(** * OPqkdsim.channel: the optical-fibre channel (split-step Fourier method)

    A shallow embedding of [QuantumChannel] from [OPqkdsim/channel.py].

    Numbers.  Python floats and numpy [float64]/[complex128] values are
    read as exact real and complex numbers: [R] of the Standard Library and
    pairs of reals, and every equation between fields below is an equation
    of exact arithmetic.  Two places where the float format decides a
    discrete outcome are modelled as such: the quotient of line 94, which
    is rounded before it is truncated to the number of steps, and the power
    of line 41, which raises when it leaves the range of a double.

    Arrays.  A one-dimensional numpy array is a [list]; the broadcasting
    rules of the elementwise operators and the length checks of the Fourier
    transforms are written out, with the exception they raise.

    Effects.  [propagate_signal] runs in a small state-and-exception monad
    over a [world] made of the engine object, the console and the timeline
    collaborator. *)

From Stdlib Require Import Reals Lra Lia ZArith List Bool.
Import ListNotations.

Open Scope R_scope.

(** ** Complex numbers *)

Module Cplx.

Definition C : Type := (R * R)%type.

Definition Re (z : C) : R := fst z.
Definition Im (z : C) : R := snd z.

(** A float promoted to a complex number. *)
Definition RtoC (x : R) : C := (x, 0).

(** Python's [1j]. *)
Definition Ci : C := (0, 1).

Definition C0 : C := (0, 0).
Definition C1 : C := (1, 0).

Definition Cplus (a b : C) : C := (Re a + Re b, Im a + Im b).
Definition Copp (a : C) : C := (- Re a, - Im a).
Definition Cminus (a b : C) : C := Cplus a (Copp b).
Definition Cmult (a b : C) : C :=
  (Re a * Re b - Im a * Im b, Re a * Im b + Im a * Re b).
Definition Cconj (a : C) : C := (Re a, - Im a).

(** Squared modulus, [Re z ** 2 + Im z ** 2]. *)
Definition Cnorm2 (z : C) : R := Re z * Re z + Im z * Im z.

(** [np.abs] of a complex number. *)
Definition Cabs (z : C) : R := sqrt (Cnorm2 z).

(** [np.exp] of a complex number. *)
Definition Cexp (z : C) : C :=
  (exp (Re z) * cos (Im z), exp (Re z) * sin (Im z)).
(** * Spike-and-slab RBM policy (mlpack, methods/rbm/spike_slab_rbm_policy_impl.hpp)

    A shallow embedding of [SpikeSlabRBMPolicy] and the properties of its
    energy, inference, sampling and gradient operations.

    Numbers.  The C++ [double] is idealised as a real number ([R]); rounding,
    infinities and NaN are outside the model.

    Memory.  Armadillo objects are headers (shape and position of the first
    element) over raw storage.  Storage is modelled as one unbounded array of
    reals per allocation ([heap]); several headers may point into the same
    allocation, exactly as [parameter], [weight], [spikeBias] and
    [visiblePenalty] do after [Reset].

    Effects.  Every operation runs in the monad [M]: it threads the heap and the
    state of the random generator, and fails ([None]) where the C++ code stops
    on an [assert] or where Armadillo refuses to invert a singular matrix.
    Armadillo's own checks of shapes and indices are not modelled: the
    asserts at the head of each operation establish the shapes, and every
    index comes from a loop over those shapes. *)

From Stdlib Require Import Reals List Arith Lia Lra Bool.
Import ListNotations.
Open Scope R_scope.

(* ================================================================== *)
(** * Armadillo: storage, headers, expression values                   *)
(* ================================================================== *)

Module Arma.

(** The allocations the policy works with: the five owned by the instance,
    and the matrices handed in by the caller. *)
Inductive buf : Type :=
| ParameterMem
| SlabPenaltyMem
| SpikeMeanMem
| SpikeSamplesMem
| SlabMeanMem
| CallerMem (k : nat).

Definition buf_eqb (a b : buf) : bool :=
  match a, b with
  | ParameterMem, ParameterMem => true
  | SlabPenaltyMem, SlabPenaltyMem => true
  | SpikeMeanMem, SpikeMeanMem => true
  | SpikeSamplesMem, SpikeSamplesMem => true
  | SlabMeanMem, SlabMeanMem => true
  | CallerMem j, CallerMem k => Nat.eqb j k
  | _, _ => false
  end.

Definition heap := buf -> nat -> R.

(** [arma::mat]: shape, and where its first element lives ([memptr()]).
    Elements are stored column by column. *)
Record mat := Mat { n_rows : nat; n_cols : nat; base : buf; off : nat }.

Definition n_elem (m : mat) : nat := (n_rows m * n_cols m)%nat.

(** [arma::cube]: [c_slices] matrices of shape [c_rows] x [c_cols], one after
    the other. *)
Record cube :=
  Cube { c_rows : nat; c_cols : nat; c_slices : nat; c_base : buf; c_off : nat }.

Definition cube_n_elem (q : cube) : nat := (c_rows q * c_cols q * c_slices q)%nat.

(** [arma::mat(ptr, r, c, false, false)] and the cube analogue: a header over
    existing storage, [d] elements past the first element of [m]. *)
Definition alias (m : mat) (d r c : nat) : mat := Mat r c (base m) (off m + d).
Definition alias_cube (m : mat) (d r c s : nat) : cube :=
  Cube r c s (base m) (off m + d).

───

TASK STATEMENT: Show every line of the listing that includes the word "Fourier".

ANSWER TO THE PROBLEM:
(** * OPqkdsim.channel: the optical-fibre channel (split-step Fourier method)
    rules of the elementwise operators and the length checks of the Fourier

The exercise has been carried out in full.